Adaptive Sampling of Implicit Surfaces for Interactive Modeling & Animation
Mathieu Desbrun, Nicolas Tsingos and Marie-Paule Gascuel
in Computer Graphics Forum, 15(5), Dec. 96
Abstract: This paper presents a new adaptive sampling method for implicit surfaces that can been used in both interactive modeling and animation. The algorithm samples implicit objects generated by skeletons and efficiently maintains this sampling, even when their topology changes over time such as during fractures and fusions. It provides two complementary modes of immediate visualization: displaying "scales" lying on the surface, or a piecewise polygonization. The sampling method is particularly well suited to efficiently avoid "unwanted blending" between different parts of an object. Moreover, it can be used for partitioning the implicit surface into local bounding boxes that will accelerate collision detection during animations and ray-intersections during final rendering.

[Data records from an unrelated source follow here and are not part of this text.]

(* ===== verification/RemoteScorer.v ===== *)
(** * Scoring outside the control plane

    [grpc_layer/client.py] sends the candidates to [grpc_layer/server.py];
    [scheduler_core/cpp_bridge.py] hands them to the C++ function
    [choose_candidate] of [scheduler_core_cpp/scheduler_core.cpp] in arrays of
    doubles.  The network between client and server is a parameter (a call may
    raise); the messages carry doubles and are passed as they are.  The C++ sums
    are rounded operation by operation (no fused multiply-add).  What makes
    them available is in [Stubs]. *)

From S2P Require Import Prelude PyFloat PyOrder PyDict Types Samples.

Local Open Scope Z_scope.

(** ** The scan both scorers share

    Walk the list from index [i]; an eligible element strictly below the best
    score so far becomes the best. *)
Section scan.
Context {A : Type} (eligible : A → bool) (score : A → float).

Fixpoint scan (i : Z) (l : list A) (best : Z * float) : Z * float :=
  match l with
  | [] => best
  | a :: l' =>
      scan (i + 1) l'
        (if eligible a && (score a <? best.2)%float then (i, score a) else best)
  end.

(** The scan keeps what it started with, or finds an element of least score. *)
Lemma scan_spec (l : list A) (i : Z) (best : Z * float) :
  best.2 ≠ NaN → (∀ a, a ∈ l → eligible a = true → score a ≠ NaN) →
  let r := scan i l best in
  (r.2 <= best.2)%float ∧
  (∀ a, a ∈ l → eligible a = true → (r.2 <= score a)%float) ∧
  (r = best ∨ ∃ (k : nat) a, r.1 = i + Z.of_nat k ∧ l !! k = Some a ∧ eligible a = true ∧
     r.2 = score a ∧ (score a < best.2)%float).
Proof.
  revert i best. induction l as [|a l IH]; intros i best Hb Hs; cbn [scan].
  { split; [exact (fle_refl _ Hb)|]. split; [intros a Ha; by apply elem_of_nil in Ha|by left]. }
  set (best' := if eligible a && (score a <? best.2)%float then (i, score a) else best).
  assert (Hstep : best'.2 ≠ NaN ∧ (best'.2 <= best.2)%float ∧
    (eligible a = true → (best'.2 <= score a)%float)).
  { unfold best'. destruct (eligible a) eqn:Ea; cbn [andb].
    - pose proof (Hs a ltac:(by left) Ea) as Ha. destruct (score a <? best.2)%float eqn:El; cbn [snd].
      + split; [exact Ha|]. split; [exact (flt_le _ _ El)|]. intros _. exact (fle_refl _ Ha).
      + split; [exact Hb|]. split; [exact (fle_refl _ Hb)|]. intros _.
        apply flt_nle in El; [exact El|exact Ha|exact Hb].
    - split; [exact Hb|]. split; [exact (fle_refl _ Hb)|]. discriminate. }
  destruct Hstep as (Hn & Hle & Hea).
  destruct (IH (i + 1) best' Hn ltac:(intros b Hin; apply Hs; by right)) as (R1 & R2 & R3).
  set (r := scan (i + 1) l best') in *. split; [exact (fle_trans _ _ _ R1 Hle)|]. split.
  - intros b [->|Hin]%elem_of_cons Hel; [exact (fle_trans _ _ _ R1 (Hea Hel))|exact (R2 b Hin Hel)].
  - destruct R3 as [->|(k & b & Hk & Hlk & Hel & Hsc & Hlt)].
    + unfold best'. destruct (eligible a && (score a <? best.2)%float) eqn:E; [right|by left].
      apply andb_true_iff in E as [Ea El]. exists O, a. split; [simpl; lia|]. split; [reflexivity|].
      split; [exact Ea|]. split; [reflexivity|exact El].
    + right. exists (S k), b. split; [lia|]. split; [exact Hlk|]. split; [exact Hel|].
      split; [exact Hsc|]. exact (flt_le_trans _ _ _ Hlt Hle).
Qed.
End scan.

(** ** The gRPC messages ([grpc_layer/scheduler.proto]) *)

Record Candidate := {
  msg_cluster_id : string;
  msg_pool_id : string;
  msg_estimated_latency_ms : float;
  msg_queue_delay_ms : float;
  msg_cache_hit_ratio : float;
  msg_topology_affinity : float;
  msg_network_cost : float;
  msg_accelerator_cost_per_1m_tokens : float;
  msg_fairness_penalty : float;
  msg_available : bool
}.

Record PlacementRequest := {
  pr_request_id : string;
  pr_tenant_id : string;
  pr_model_id : string;
  pr_sla_class : string;
  pr_policy_name : string;
  pr_candidates : list Candidate
}.

Record PlacementResponse := {
  resp_chosen_index : Z;
  resp_reason : string
}.

(** ** The server *)

Definition grpc_score (sla : string) (c : Candidate) : float :=
  let latency_weight := if String.eqb sla "realtime" then of_lit 1.5%float
                        else if String.eqb sla "interactive" then of_lit 1.1%float else of_lit 0.8%float in
  let cost_weight := if String.eqb sla "realtime" then of_lit 0.2%float else of_lit 0.6%float in
  ((msg_estimated_latency_ms c * latency_weight)
   + (msg_queue_delay_ms c * 0.1)
   + (msg_network_cost c * 18.0)
   + (msg_accelerator_cost_per_1m_tokens c * cost_weight)
   + (msg_fairness_penalty c * 110.0)
   - (msg_cache_hit_ratio c * 450.0)
   - (msg_topology_affinity c * 85.0))%float.

Definition ChoosePlacement (request : PlacementRequest) : PlacementResponse :=
  match pr_candidates request with
  | [] => {| resp_chosen_index := -1; resp_reason := "no-candidates" |}
  | _ :: _ =>
      let best := scan msg_available (grpc_score (pr_sla_class request)) 0
                    (pr_candidates request) (0, PInf) in
      {| resp_chosen_index := best.1; resp_reason := "grpc-score" |}
  end.

(** ** The client *)

(** [Some stub] when enabled, importable and connected. *)
Definition GrpcSchedulerClient := option (PlacementRequest → result PlacementResponse).

Definition to_message (c : CandidatePlacement) : Candidate :=
  {| msg_cluster_id := cand_cluster_id c; msg_pool_id := cand_pool_id c;
     msg_estimated_latency_ms := estimated_total_latency_ms c;
     msg_queue_delay_ms := cand_queue_delay_ms c;
     msg_cache_hit_ratio := cand_expected_cache_hit_ratio c;
     msg_topology_affinity := cand_topology_affinity c;
     msg_network_cost := cand_network_cost c;
     msg_accelerator_cost_per_1m_tokens := cand_accelerator_cost_per_1m_tokens c;
     msg_fairness_penalty := cand_fairness_penalty c; msg_available := cand_available c |}.

Definition placement_request (request : InferenceRequest) (candidates : list CandidatePlacement) :
    PlacementRequest :=
  {| pr_request_id := req_request_id request; pr_tenant_id := req_tenant_id request;
     pr_model_id := req_model_id request; pr_sla_class := req_sla_class request;
     pr_policy_name := "grpc"; pr_candidates := map to_message candidates |}.

(** [None] from an index outside the candidates. *)
Definition in_bounds (index : Z) {A} (l : list A) : option nat :=
  if (index <? 0) || (Z.of_nat (length l) <=? index) then None else Some (Z.to_nat index).

Definition grpc_choose (client : GrpcSchedulerClient) (request : InferenceRequest)
    (candidates : list CandidatePlacement) : result (option nat) :=
  match client with
  | None => Ok None
  | Some stub =>
      response ← stub (placement_request request candidates);
      Ok (in_bounds (resp_chosen_index response) candidates)
  end.

(** ** The C++ core *)

Definition cpp_score (sla_priority : Z) (c : CandidatePlacement) : float :=
  let latency_weight := if sla_priority =? 3 then of_lit 1.5%float
                        else if sla_priority =? 2 then of_lit 1.1%float else of_lit 0.8%float in
  let cost_weight := if sla_priority =? 3 then of_lit 0.2%float else of_lit 0.6%float in
  ((estimated_total_latency_ms c * latency_weight) + (cand_queue_delay_ms c * 0.1)
   + (cand_network_cost c * 18.0) + (cand_accelerator_cost_per_1m_tokens c * cost_weight)
   + (cand_fairness_penalty c * 120.0) - (cand_expected_cache_hit_ratio c * 450.0)
   - (cand_topology_affinity c * 90.0))%float.

(** [choose_candidate]: the arrays are the columns of the candidates. *)
Definition choose_candidate (candidates : list CandidatePlacement) (sla_priority : Z) : Z :=
  match candidates with
  | [] => -1
  | first :: rest =>
      let best := scan cand_available (cpp_score sla_priority) 0 candidates (-1, PInf) in
      if 0 <=? best.1 then best.1
      else (scan (fun _ => true) estimated_total_latency_ms 1 rest
              (0, estimated_total_latency_ms first)).1
  end.

(** [CppSchedulerCore.choose]; [available] is the flag of the constructor. *)
Definition cpp_choose (available : bool) (request : InferenceRequest)
    (candidates : list CandidatePlacement) : option nat :=
  match available, candidates with
  | true, _ :: _ =>
      let sla_priority := dget_or 2 SLA_PRIORITY (req_sla_class request) in
      in_bounds (choose_candidate candidates sla_priority) candidates
  | _, _ => None
  end.

(** ** What the remote choices are *)

Lemma in_bounds_lt {A} (i : Z) (l : list A) n : in_bounds i l = Some n → (n < length l)%nat ∧ i = Z.of_nat n.
Proof.
  unfold in_bounds. destruct (Z.ltb_spec i 0), (Z.leb_spec (Z.of_nat (length l)) i); simpl; try done.
  intros [= <-]. lia.
Qed.

Lemma in_bounds_ok {A} (l : list A) (n : nat) : (n < length l)%nat → in_bounds (Z.of_nat n) l = Some n.
Proof.
  intros H. unfold in_bounds. destruct (Z.ltb_spec (Z.of_nat n) 0); [lia|].
  destruct (Z.leb_spec (Z.of_nat (length l)) (Z.of_nat n)); [lia|]. simpl. by rewrite Nat2Z.id.
Qed.

(** Scores that are numbers below infinity, for the available candidates. *)
Definition finite_scores (score : CandidatePlacement → float) (cs : list CandidatePlacement) : Prop :=
  Forall (fun c => cand_available c = true → (score c < PInf)%float) cs.

Lemma scan_available score cs k0 : finite_scores score cs →
  (∃ c, c ∈ cs ∧ cand_available c = true) →
  ∃ n c, (scan cand_available score 0 cs (k0, PInf)).1 = Z.of_nat n ∧ cs !! n = Some c ∧
    cand_available c = true ∧ ∀ a, a ∈ cs → cand_available a = true → (score c <= score a)%float.
Proof.
  intros Hf (a & Ha & Hav). unfold finite_scores in Hf. rewrite Forall_forall in Hf.
  destruct (scan_spec cand_available score cs 0 (k0, PInf)) as (R1 & R2 & R3); [discriminate| |].
  { intros c Hc Hcv. exact (flt_not_nan_l _ _ (Hf c Hc Hcv)). }
  destruct R3 as [E|(n & c & Hn & Hc & Hcv & Hsc & _)].
  - exfalso. pose proof (fle_lt_trans _ _ _ (R2 a Ha Hav) (Hf a Ha Hav)) as Hlt. rewrite E in Hlt.
    cbn [snd] in Hlt. rewrite flt_irrefl in Hlt. discriminate Hlt.
  - exists n, c. split; [lia|]. split; [exact Hc|]. split; [exact Hcv|].
    intros b Hb Hbv. rewrite <- Hsc. exact (R2 b Hb Hbv).
Qed.

Lemma scan_map {A B} (f : A → B) (el : B → bool) (score : B → float) i l best :
  scan el score i (map f l) best = scan (fun a => el (f a)) (fun a => score (f a)) i l best.
Proof. revert i best. induction l as [|a l IH]; intros i best; [done|]. cbn [map scan]. apply IH. Qed.

(** C31: with the repository's own server behind it, the gRPC router picks an
    available candidate of least score whenever some candidate is available
    and the scores are below infinity. *)
Theorem grpc_picks_best (request : InferenceRequest) (cs : list CandidatePlacement) :
  finite_scores (fun c => grpc_score (req_sla_class request) (to_message c)) cs →
  (∃ c, c ∈ cs ∧ cand_available c = true) →
  ∃ n c, grpc_choose (Some (fun r => Ok (ChoosePlacement r))) request cs = Ok (Some n) ∧
    cs !! n = Some c ∧ cand_available c = true ∧
    ∀ a, a ∈ cs → cand_available a = true →
      (grpc_score (req_sla_class request) (to_message c) <= grpc_score (req_sla_class request) (to_message a))%float.
Proof.
  intros Hf Hex. destruct (scan_available _ cs 0 Hf Hex) as (n & c & Hn & Hc & Hav & Hmin).
  exists n, c. split; [|by repeat split]. cbn [grpc_choose mbind result_bind]. f_equal.
  unfold ChoosePlacement. cbn [placement_request pr_candidates pr_sla_class].
  destruct (map to_message cs) as [|m ms] eqn:E.
  { destruct cs; [done|discriminate]. }
  rewrite <- E. cbn [resp_chosen_index]. rewrite scan_map.
  replace (scan _ _ 0 cs (0, PInf)).1 with (Z.of_nat n) by (symmetry; exact Hn).
  apply in_bounds_ok. by eapply lookup_lt_Some.
Qed.

(** C32: the C++ core always picks one of the candidates; an available one of
    least score when there is one and the scores are below infinity, else one of
    least estimated latency. *)
Theorem cpp_picks_best (request : InferenceRequest) (cs : list CandidatePlacement) :
  let p := dget_or 2 SLA_PRIORITY (req_sla_class request) in
  cs ≠ [] → finite_scores (cpp_score p) cs →
  Forall (fun c => estimated_total_latency_ms c ≠ NaN) cs →
  ∃ n c, cpp_choose true request cs = Some n ∧ cs !! n = Some c ∧
    if existsb cand_available cs
    then cand_available c = true ∧
         ∀ a, a ∈ cs → cand_available a = true → (cpp_score p c <= cpp_score p a)%float
    else ∀ a, a ∈ cs → (estimated_total_latency_ms c <= estimated_total_latency_ms a)%float.
Proof.
  intros p Hne Hf Hl. unfold cpp_choose. destruct cs as [|first rest]; [done|]. fold p.
  unfold choose_candidate. set (cs := first :: rest) in *.
  destruct (existsb cand_available cs) eqn:Ex.
  - apply existsb_exists in Ex as (x & Hx & Hxv). apply list_elem_of_In in Hx.
    destruct (scan_available (cpp_score p) cs (-1) Hf) as (n & c & Hn & Hc & Hav & Hmin); [by exists x|].
    exists n, c. rewrite Hn. destruct (Z.leb_spec 0 (Z.of_nat n)); [|lia].
    split; [apply in_bounds_ok; by eapply lookup_lt_Some|]. by repeat split.
  - assert (Hno : ∀ a, a ∈ cs → cand_available a = false).
    { intros a Ha. apply not_true_iff_false. intros Hav. apply not_true_iff_false in Ex. apply Ex.
      apply existsb_exists. exists a. split; [by apply list_elem_of_In|exact Hav]. }
    destruct (scan_spec cand_available (cpp_score p) cs 0 (-1, PInf)) as (_ & _ & R3); [discriminate| |].
    { intros a Ha Hav. rewrite (Hno a Ha) in Hav. discriminate Hav. }
    destruct R3 as [E|(k & a & _ & Hk & Hav & _)].
    2:{ rewrite (Hno a) in Hav; [discriminate Hav|]. by eapply list_elem_of_lookup_2. }
    rewrite E. cbn [fst]. change (0 <=? -1) with false. cbn iota.
    rewrite Forall_forall in Hl.
    destruct (scan_spec (fun _ => true) estimated_total_latency_ms rest 1 (0, estimated_total_latency_ms first))
      as (R1 & R2 & R3').
    { apply Hl. by left. }
    { intros a Ha _. apply Hl. by right. }
    set (r := scan _ _ 1 rest _) in *. cbn [snd] in R1.
    assert (Hr : ∃ n c, r.1 = Z.of_nat n ∧ cs !! n = Some c ∧ r.2 = estimated_total_latency_ms c).
    { destruct R3' as [->|(k & a & Hk & Hlk & _ & Hsc & _)].
      - by exists O, first.
      - exists (S k), a. split; [lia|]. by split. }
    destruct Hr as (n & c & Hn & Hc & Hs). exists n, c. rewrite Hn.
    split; [apply in_bounds_ok; by eapply lookup_lt_Some|]. split; [exact Hc|].
    intros a [->|Ha]%elem_of_cons; rewrite <- Hs; [exact R1|exact (R2 a Ha eq_refl)].
Qed.

(** ** At concrete inputs *)

Lemma grpc_picks_best_witness : ∃ n c,
  grpc_choose (Some (fun r => Ok (ChoosePlacement r))) sample_request [sample_candidate] = Ok (Some n) ∧
  [sample_candidate] !! n = Some c ∧ cand_available c = true.
Proof.
  destruct (grpc_picks_best sample_request [sample_candidate]) as (n & c & H1 & H2 & H3 & _).
  - constructor; [intros _; flit|constructor].
  - exists sample_candidate. split; [by left|reflexivity].
  - exists n, c. split; [exact H1|]. split; [exact H2|exact H3].
Defined.

Lemma cpp_picks_best_witness : ∃ n c,
  cpp_choose true sample_request [sample_candidate] = Some n ∧ [sample_candidate] !! n = Some c.
Proof.
  destruct (cpp_picks_best sample_request [sample_candidate]) as (n & c & H1 & H2 & _).
  - discriminate.
  - constructor; [intros _; flit|constructor].
  - constructor; [vm_compute; discriminate|constructor].
  - exists n, c. split; [exact H1|exact H2].
Defined.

Smoothed Particles: A new paradigm for highly deformable bodies 
Mathieu Desbrun and Marie-Paule Gascuel
In 6th Eurographics Workshop on Animation and Simulation'96
Abstract: This paper presents a new adaptive sampling method for implicit surfaces that can been used in both interactive modeling and animation. The algorithm samples implicit objects generated by skeletons and efficiently maintains this sampling, even when their topology changes over time such as during fractures and fusions. It provides two complementary modes of immediate visualization: displaying \scales" lying on the surface, or a piecewise polygonization. The sampling method is particularly well suited to efficiently avoid "unwanted blending" between different parts of an object. Moreover, it can be used for partitioning the implicit surface into local bounding boxes that will accelerate collision detection during animations and ray-intersections during final rendering.
Animating Soft Substances with Implicit Surfaces
Mathieu Desbrun and Marie-Paule Gascuel. 
In SIGGRAPH'95 Proceedings
Abstract: This paper presents a hybrid model for animation of soft inelastic substance which undergo topological changes, e.g. separation and fusion and which fit with the objects they are in contact with. The model uses a particle system coated with a smooth iso-surface that is used for performing collision detection, precise contact modeling and integration of response forces. The animation technique solves three problems inherent in implicit modeling. Firstly, local volume controllers are defined to insure constant volume deformation, even during highly inelastic processes such as splitting or fusion. Secondly, we avoid unwanted distance blending between disconnected pieces of the same substance. Finally, we simulate both collisions and progressive merging under compression between implicit surfaces that do not blend together. Parameter tuning is facilitated by the layered model and animation is generated at interactive rates.